▶ How to complete this task:
In exact form, please repeat the records from their opening line down to the line with "rewrite drop_app_length, take_app_length, (proj2", including that line.

▶ Source data:
--- START ---
(** The padding is taken off again. *)
Lemma unpad_pkcs7 data : unpad (pkcs7 data) = Some data.
Proof.
  unfold unpad, pkcs7; pose proof (Nat.mod_upper_bound (length data) 16 ltac:(lia)); set (k := (16 - length data mod 16)%nat).
  rewrite length_app, length_replicate, lookup_app_r by lia; rewrite (lookup_replicate_2 k) by lia.
  replace (length data + k - Z.to_nat (Z.of_nat k))%nat with (length data) by lia.
  rewrite drop_app_length, take_app_length, (proj2 (Z.leb_le 1 _)), (proj2 (Z.leb_le _ 16)) by lia; cbn [andb].
  replace (forallb _ _) with true; [done|]; symmetry; apply forallb_forall; intros x Hx; apply repeat_spec in Hx || apply list_elem_of_In, elem_of_replicate_inv in Hx; subst; apply Z.eqb_refl.
Qed.

(** ** Runs of exclusive ors *)

(** [out[off + i] ^= byte(i)] for [lo <= i < lo + length l] *)
Lemma xor_run off (byte : nat -> option Z) l lo A Bm C :
  length A = (off + lo)%nat -> length Bm = length l -> (forall i, (i < length l)%nat -> byte (lo + i)%nat = l !! i) ->
  for_rangeM lo (lo + length l) (fun i out => o ← out !! (off + i)%nat; p ← byte i; Some (<[(off + i)%nat := Z.lxor o p]> out)) (A ++ Bm ++ C) =
  Some (A ++ xor_block16 Bm l ++ C).
Proof.
  unfold for_rangeM; replace (lo + length l - lo)%nat with (length l) by lia.
  revert lo A Bm; induction l as [|x l IH]; intros lo A Bm HA HB Hb; cbn [length seq].
  - destruct Bm; [done|discriminate].
  - destruct Bm as [|y Bm]; [discriminate|]; rewrite fold_leftM_cons; cbn [app].
    rewrite <- HA, list_lookup_middle by done; specialize (Hb 0%nat) as H0; cbn [length] in H0; rewrite Nat.add_0_r in H0.
    cbn [mbind option_bind]; rewrite H0 by lia; cbn [lookup list_lookup mbind option_bind].
    rewrite insert_app_r_alt, Nat.sub_diag by lia; cbn [insert list_insert].
    replace (A ++ Z.lxor y x :: Bm ++ C) with ((A ++ [Z.lxor y x]) ++ Bm ++ C) by (by rewrite <- app_assoc).
    rewrite (IH (S lo) (A ++ [Z.lxor y x]) Bm).
    + by rewrite <- app_assoc.
    + rewrite length_app; cbn [length]; lia.
    + by injection HB.
    + intros i Hi; specialize (Hb (S i)); cbn [length] in Hb; rewrite Nat.add_succ_comm; apply Hb; lia.
Qed.
(* ===== verification/KeyStore.v ===== *)
(** The key stores: CBasicKeyStore of keystore.h and keystore.cpp, and
    CCryptoKeyStore of wallet/crypter.h and wallet/crypter.cpp, which keeps the
    private keys encrypted under a master key.

    A std::map is the list of its entries in the order of the keys.  A public key
    is the list of its bytes.  The three operations on curve points, which are
    those of the library secp256k1, are arguments: [seckey_verify] is
    secp256k1_ec_seckey_verify, [GetPubKey] is CKey::GetPubKey, and [sign_verify]
    is the signature made and verified in CKey::VerifyPubKey.  Scripts and
    watch-only addresses, the signals to the interface and the set-up of the zerocoin
    wallet after unlocking are not part of the state. *)

From S2P Require Import Prelude Uint256 Hash Crypter.

(** ** std::map *)

Section Map.
Context {V : Type}.

Fixpoint map_find (k : list Z) (m : list (list Z * V)) : option V :=
  match m with
  | [] => None
  | (k', v) :: m => if bool_decide (k = k') then Some v else map_find k m
  end.

(** [m[k] = v]: the entry of [k] is changed, or a new one is put in its place
    in the order of the keys. *)
Definition map_replace (k : list Z) (v : V) (m : list (list Z * V)) : list (list Z * V) :=
  map (fun e => if bool_decide (k = e.1) then (k, v) else e) m.

Fixpoint map_insert (k : list Z) (v : V) (m : list (list Z * V)) : list (list Z * V) :=
  match m with
  | [] => [(k, v)]
  | e :: m' => if Compare k e.1 <? 0 then (k, v) :: m else e :: map_insert k v m'
  end.

Definition map_assign (k : list Z) (v : V) (m : list (list Z * V)) : list (list Z * V) :=
  match map_find k m with Some _ => map_replace k v m | None => map_insert k v m end.

End Map.

(** ** Keys: key.h, pubkey.h *)

Record CKey := Key { fValid : bool; fCompressed : bool; keydata : list Z }.

Definition new_CKey : CKey := Key false false (replicate 32 0).

(** The bytes from [begin()] to [end()] *)
Definition key_bytes (k : CKey) : list Z := if k.(fValid) then k.(keydata) else [].

Definition IsCompressed (pk : list Z) : bool := (length pk =? 33)%nat.

Section Keys.
Context (ubuf rbuf : list Z).
Context (seckey_verify : list Z -> bool) (GetPubKey : CKey -> list Z) (sign_verify : CKey -> list Z -> bool).

Definition key_Set (p : list Z) (fCompressedIn : bool) (k : CKey) : CKey :=
  if negb (length p =? length k.(keydata))%nat then Key false k.(fCompressed) k.(keydata)
  else if seckey_verify p then Key true fCompressedIn p
  else Key false k.(fCompressed) k.(keydata).

Definition VerifyPubKey (k : CKey) (pk : list Z) : bool :=
  if negb (eqb (IsCompressed pk) k.(fCompressed)) then false else sign_verify k pk.

Definition pubkey_GetID (pk : list Z) : list Z := Hash160 ubuf rbuf pk.
Definition pubkey_GetHash (pk : list Z) : list Z := Hash_1 ubuf pk.

(** ** CCryptoKeyStore *)

Record CCryptoKeyStore := Store {
  mapKeys : list (list Z * CKey);
  mapCryptedKeys : list (list Z * (list Z * list Z));
  vMasterKey : list Z;
  fUseCrypto : bool;
  fDecryptionThoroughlyChecked : bool
}.

Definition new_CCryptoKeyStore : CCryptoKeyStore := Store [] [] [] false false.

Definition IsLocked (st : CCryptoKeyStore) : bool := if negb st.(fUseCrypto) then false else (length st.(vMasterKey) =? 0)%nat.

(** The result and the key [keyOut] *)
Definition DecryptKey (vMasterKey vchCryptedSecret vchPubKey : list Z) (key : CKey) : option (bool * CKey) :=
  '(ok, vchSecret) ← DecryptSecret vMasterKey vchCryptedSecret (pubkey_GetHash vchPubKey) [];
  if negb ok then Some (false, key)
  else if negb (length vchSecret =? 32)%nat then Some (false, key)
  else
    let key := key_Set vchSecret (IsCompressed vchPubKey) key in
    Some (VerifyPubKey key vchPubKey, key).

Definition EncryptMnemonicSecret (mk vchPlaintext nIV vchCiphertext : list Z) : option (bool * list Z) :=
  let chIV := write_at 0 (read_at 0 16 nIV) (replicate 16 0) in
  let '(ok, cKeyCrypter) := SetKey mk chIV new_CCrypter in
  if negb ok then Some (false, vchCiphertext) else Crypter_Encrypt cKeyCrypter vchPlaintext vchCiphertext.

Definition DecryptMnemonicSecret (st : CCryptoKeyStore) (vchCiphertext nIV vchPlaintext : list Z) : option (bool * list Z) :=
  let chIV := write_at 0 (read_at 0 16 nIV) (replicate 16 0) in
  let '(ok, cKeyCrypter) := SetKey st.(vMasterKey) chIV new_CCrypter in
  if negb ok then Some (false, vchPlaintext) else Crypter_Decrypt cKeyCrypter vchCiphertext vchPlaintext.

Definition SetCrypted (st : CCryptoKeyStore) : bool * CCryptoKeyStore :=
  if st.(fUseCrypto) then (true, st)
  else match st.(mapKeys) with
  | _ :: _ => (false, st)
  | [] => (true, Store st.(mapKeys) st.(mapCryptedKeys) st.(vMasterKey) true st.(fDecryptionThoroughlyChecked))
  end.

Definition Lock (st : CCryptoKeyStore) : bool * CCryptoKeyStore :=
  let '(ok, st) := SetCrypted st in
  if negb ok then (false, st)
  else (true, Store st.(mapKeys) st.(mapCryptedKeys) [] st.(fUseCrypto) st.(fDecryptionThoroughlyChecked)).

(** The loop over [mapCryptedKeys]: [keyPass] and [keyFail] *)
Fixpoint unlock_loop (checked : bool) (mk : list Z) (m : list (list Z * (list Z * list Z))) (keyPass : bool) : option (bool * bool) :=
  match m with
  | [] => Some (keyPass, false)
  | (_, (vchPubKey, vchCryptedSecret)) :: m =>
    '(ok, _) ← DecryptKey mk vchCryptedSecret vchPubKey new_CKey;
    if negb ok then Some (keyPass, true)
    else if checked then Some (true, false)
    else unlock_loop checked mk m true
  end.

Definition Unlock (vMasterKeyIn : list Z) (st : CCryptoKeyStore) : option (bool * CCryptoKeyStore) :=
  let '(ok, st) := SetCrypted st in
  if negb ok then Some (false, st)
  else
    '(keyPass, keyFail) ← unlock_loop st.(fDecryptionThoroughlyChecked) vMasterKeyIn st.(mapCryptedKeys) false;
    if keyFail || negb keyPass then Some (false, st)
    else Some (true, Store st.(mapKeys) st.(mapCryptedKeys) vMasterKeyIn st.(fUseCrypto) true).

Definition AddCryptedKey (vchPubKey vchCryptedSecret : list Z) (st : CCryptoKeyStore) : bool * CCryptoKeyStore :=
  let '(ok, st) := SetCrypted st in
  if negb ok then (false, st)
  else (true, Store st.(mapKeys) (map_assign (pubkey_GetID vchPubKey) (vchPubKey, vchCryptedSecret) st.(mapCryptedKeys))
    st.(vMasterKey) st.(fUseCrypto) st.(fDecryptionThoroughlyChecked)).

Definition AddKeyPubKey (key : CKey) (pubkey : list Z) (st : CCryptoKeyStore) : option (bool * CCryptoKeyStore) :=
  if negb st.(fUseCrypto) then
    Some (true, Store (map_assign (pubkey_GetID pubkey) key st.(mapKeys)) st.(mapCryptedKeys) st.(vMasterKey) st.(fUseCrypto) st.(fDecryptionThoroughlyChecked))
  else if IsLocked st then Some (false, st)
  else
    '(ok, vchCryptedSecret) ← EncryptSecret st.(vMasterKey) (key_bytes key) (pubkey_GetHash pubkey) [];
    if negb ok then Some (false, st)
    else
      let '(ok, st) := AddCryptedKey pubkey vchCryptedSecret st in
      if negb ok then Some (false, st) else Some (true, st).

Definition HaveKey (address : list Z) (st : CCryptoKeyStore) : bool :=
  if negb st.(fUseCrypto) then bool_decide (is_Some (map_find address st.(mapKeys)))
  else bool_decide (is_Some (map_find address st.(mapCryptedKeys))).

Definition GetKey (address : list Z) (st : CCryptoKeyStore) (keyOut : CKey) : option (bool * CKey) :=
  if negb st.(fUseCrypto) then
    Some (match map_find address st.(mapKeys) with Some k => (true, k) | None => (false, keyOut) end)
  else match map_find address st.(mapCryptedKeys) with
  | Some (vchPubKey, vchCryptedSecret) => DecryptKey st.(vMasterKey) vchCryptedSecret vchPubKey keyOut
  | None => Some (false, keyOut)
  end.

(** The loop over [mapKeys], with its two early returns. *)
Fixpoint encrypt_loop (mk : list Z) (m : list (list Z * CKey)) (st : CCryptoKeyStore) : option (bool * CCryptoKeyStore) :=
  match m with
  | [] => Some (true, st)
  | (_, key) :: m =>
    let vchPubKey := GetPubKey key in
    '(ok, vchCryptedSecret) ← EncryptSecret mk (key_bytes key) (pubkey_GetHash vchPubKey) [];
    if negb ok then Some (false, st)
    else
      let '(ok, st) := AddCryptedKey vchPubKey vchCryptedSecret st in
      if negb ok then Some (false, st) else encrypt_loop mk m st
  end.

Definition EncryptKeys (vMasterKeyIn : list Z) (st : CCryptoKeyStore) : option (bool * CCryptoKeyStore) :=
  if (0 <? length st.(mapCryptedKeys))%nat || st.(fUseCrypto) then Some (false, st)
  else
    let st := Store st.(mapKeys) st.(mapCryptedKeys) st.(vMasterKey) true st.(fDecryptionThoroughlyChecked) in
    '(ok, st) ← encrypt_loop vMasterKeyIn st.(mapKeys) st;
    if negb (ok : bool) then Some (false, st)
    else Some (true, Store [] st.(mapCryptedKeys) st.(vMasterKey) st.(fUseCrypto) st.(fDecryptionThoroughlyChecked)).

End Keys.
Lemma parent_of_match_spec k pos : (k <= 16)%nat -> (pos < width k)%nat -> parent_of_match (Z.of_nat n) k (Z.of_nat pos) vMatch = Some (some_match k pos).
Proof.
  intros Hk Hp; pose proof (level_width node k l Hn) as Hw; pose proof (pow2_nat_pos k); pose proof (pow_small k Hk); assert (pos * 2 ^ k < n)%nat by nia.
  assert (E : forall x, (x * 2 ^ k <= n + 2 ^ k)%nat -> u32 (Z.shiftl (Z.of_nat x) (Z.of_nat k)) = Z.of_nat (x * 2 ^ k)).
  { intros x Hx; rewrite Z.shiftl_mul_pow2 by lia; change 2 with (Z.of_nat 2); rewrite <- Nat2Z.inj_pow, <- Nat2Z.inj_mul; apply u32_id; split; lia. }
  unfold parent_of_match; replace (Z.of_nat pos + 1) with (Z.of_nat (pos + 1)) by lia; rewrite !E by lia.
  rewrite <- Nat2Z.inj_min, !Nat2Z.id; unfold some_match, below, for_rangeM.
  assert (Hall : Forall (fun p => p < n)%nat (seq (pos * 2 ^ k) (Nat.min ((pos + 1) * 2 ^ k) n - pos * 2 ^ k))).
  { apply List.Forall_forall; intros p Hpp; apply in_seq in Hpp; lia. }
  enough (G : forall r f, Forall (fun p => p < n)%nat r -> fold_leftM (fun f p => b ← vMatch !! p; Some (f || b)) r f = Some (f || existsb (fun p => vMatch !!! p) r)) by by apply G.
  induction r as [|x r IH]; intros f Hr; [by cbn; rewrite orb_false_r|]; inversion Hr as [|? ? Hx Hr']; subst.
  rewrite fold_leftM_cons, list_lookup_lookup_total_lt by lia; cbn [mbind option_bind existsb]; rewrite IH by done; by rewrite orb_assoc.
Qed.

(** ** Building *)

Fixpoint bits (k pos : nat) : list bool :=
  some_match k pos ::
  match k with
  | O => []
  | S k => if some_match (S k) pos then bits k (2 * pos) ++ (if (2 * pos + 1 <? width k)%nat then bits k (2 * pos + 1) else []) else []
  end.

Fixpoint hashes (k pos : nat) : list (list Z) :=
  match k with
  | O => [lv 0 pos]
  | S k => if some_match (S k) pos then hashes k (2 * pos) ++ (if (2 * pos + 1 <? width k)%nat then hashes k (2 * pos + 1) else []) else [lv (S k) pos]
  end.

Lemma TraverseAndBuild_spec k pos t : (k <= 16)%nat -> (pos < width k)%nat -> t.(nTransactions) = Z.of_nat n ->
  TraverseAndBuild ubuf k (Z.of_nat pos) l vMatch t = Some (PartialMerkleTree (Z.of_nat n) (t.(vBits) ++ bits k pos) (t.(vHash) ++ hashes k pos) t.(fBad)).
Proof.
  revert pos t; induction k as [|k IH]; intros pos t Hk Hp Ht; cbn [TraverseAndBuild bits hashes]; rewrite Ht, parent_of_match_spec by done; cbn [mbind option_bind nTransactions].
  - rewrite CalcHash_spec by done; done.
  - destruct (some_match (S k) pos) eqn:Em; cbn [negb]; [|rewrite CalcHash_spec by done; done].
    pose proof (child k pos Hp) as Hc; destruct (child_pos pos _ Hp) as [-> ->]; rewrite IH by (done || lia); cbn [mbind option_bind nTransactions vBits vHash fBad].
    rewrite has_right by lia; destruct (Nat.ltb_spec (2 * pos + 1) (width k)); [|by rewrite !app_nil_r, <- !app_assoc].
    rewrite IH by (done || lia); cbn [vBits vHash fBad]; by rewrite <- !app_assoc.
Qed.

Lemma build_spec : make_CPartialMerkleTree ubuf l vMatch = Some (PartialMerkleTree (Z.of_nat n) (bits (depth l) 0) (hashes (depth l) 0) false).
Proof.
  unfold make_CPartialMerkleTree; rewrite u32_id by (split; lia); rewrite tree_height_spec; cbn [mbind option_bind].
  by rewrite (TraverseAndBuild_spec _ 0 _ depth_small root_pos).
Qed.

(** ** Extracting what was built *)

Definition siblings_differ : Prop := forall k i, (2 * i + 1 < width k)%nat -> lv k (2 * i)%nat <> lv k (2 * i + 1)%nat.

Definition extracted (k pos : nat) (st : extract_state) : extract_state :=
  Extract (st.(nBitsUsed) + length (bits k pos)) (st.(nHashUsed) + length (hashes k pos))
    (st.(xMatch) ++ map (fun p => l !!! p) (matches k pos)) (st.(xIndex) ++ map Z.of_nat (matches k pos)) st.(xBad).

Lemma extract_spec t k pos st B1 B2 H1 H2 : siblings_differ -> t.(nTransactions) = Z.of_nat n -> (k <= 16)%nat -> (pos < width k)%nat ->
  t.(vBits) = B1 ++ bits k pos ++ B2 -> t.(vHash) = H1 ++ hashes k pos ++ H2 -> st.(nBitsUsed) = length B1 -> st.(nHashUsed) = length H1 ->
  TraverseAndExtract ubuf t k (Z.of_nat pos) st = (lv k pos, extracted k pos st).
Proof.
  intros Hd Ht; revert pos st B1 B2 H1 H2; induction k as [|k IH]; intros pos st B1 B2 H1 H2 Hk Hp EB EH Eb Eh; cbn [TraverseAndExtract];
    cbn [bits hashes app] in EB, EH; rewrite EB, Eb, list_lookup_middle by done.
  - unfold use_hash; cbn [nHashUsed nBitsUsed xMatch xIndex xBad]; rewrite EH, Eh; cbn [app]; rewrite list_lookup_middle by done; f_equal; unfold extracted; cbn [bits hashes length].
    unfold some_match, matches; rewrite below_leaf by done; cbn [existsb List.filter]; rewrite orb_false_r, !Nat.add_1_r, Eb, Eh; destruct (vMatch !!! pos); cbn [map]; [done|by rewrite !app_nil_r].
  - destruct (some_match (S k) pos) eqn:Em; cbn [negb].
    + pose proof (child k pos Hp) as Hc; destruct (child_pos pos _ Hp) as [-> ->]; rewrite Ht, has_right by lia.
      pose proof (matches_S k pos Hp) as Ems; rewrite parent by done; revert EB EH Ems; destruct (Nat.ltb_spec (2 * pos + 1) (width k)) as [Hr|Hr]; intros EB EH Ems.
      * rewrite (IH (2 * pos)%nat _ (B1 ++ [true]) (bits k (2 * pos + 1) ++ B2) H1 (hashes k (2 * pos + 1) ++ H2)); [|lia|lia| | | |].
        2: by rewrite EB, <- !app_assoc. 2: by rewrite EH, <- !app_assoc. 2: cbn [nBitsUsed]; rewrite length_app; cbn; lia. 2: done.
        rewrite (IH (2 * pos + 1)%nat _ (B1 ++ [true] ++ bits k (2 * pos)) B2 (H1 ++ hashes k (2 * pos)) H2); [|lia|lia| | | |].
        2: rewrite EB, <- !app_assoc; done. 2: by rewrite EH, <- !app_assoc. 2: cbn [nBitsUsed extracted]; rewrite !length_app; cbn; lia. 2: cbn [nHashUsed extracted]; rewrite length_app; lia.
        rewrite bool_decide_eq_false_2 by (intros E; by apply (Hd k pos Hr)); f_equal; unfold extracted; cbn [nBitsUsed nHashUsed xMatch xIndex xBad bits hashes]; rewrite Em.
        rewrite (proj2 (Nat.ltb_lt _ _)) by lia; cbn [length]; rewrite !length_app, Ems, !map_app, <- !app_assoc; f_equal; lia.
      * rewrite (IH (2 * pos)%nat _ (B1 ++ [true]) B2 H1 H2); [|lia|lia| | | |].
        2: rewrite EB, app_nil_r, <- !app_assoc; done. 2: by rewrite EH, app_nil_r. 2: cbn [nBitsUsed]; rewrite length_app; cbn; lia. 2: done.
        f_equal; unfold extracted; cbn [nBitsUsed nHashUsed xMatch xIndex xBad bits hashes]; rewrite Em, (proj2 (Nat.ltb_ge _ _)) by lia; cbn [length].
        rewrite !app_nil_r, Ems, app_nil_r; f_equal; lia.
    + unfold use_hash; cbn [nHashUsed nBitsUsed xMatch xIndex xBad]; rewrite EH, Eh; cbn [app]; rewrite list_lookup_middle by done; f_equal; unfold extracted; cbn [bits hashes length].
      rewrite Em, no_match by done; cbn [map length]; rewrite !app_nil_r; f_equal; lia.
Qed.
--- END ---
▶ Reply:
(** The padding is taken off again. *)
Lemma unpad_pkcs7 data : unpad (pkcs7 data) = Some data.
Proof.
  unfold unpad, pkcs7; pose proof (Nat.mod_upper_bound (length data) 16 ltac:(lia)); set (k := (16 - length data mod 16)%nat).
  rewrite length_app, length_replicate, lookup_app_r by lia; rewrite (lookup_replicate_2 k) by lia.
  replace (length data + k - Z.to_nat (Z.of_nat k))%nat with (length data) by lia.
  rewrite drop_app_length, take_app_length, (proj2 (Z.leb_le 1 _)), (proj2 (Z.leb_le _ 16)) by lia; cbn [andb].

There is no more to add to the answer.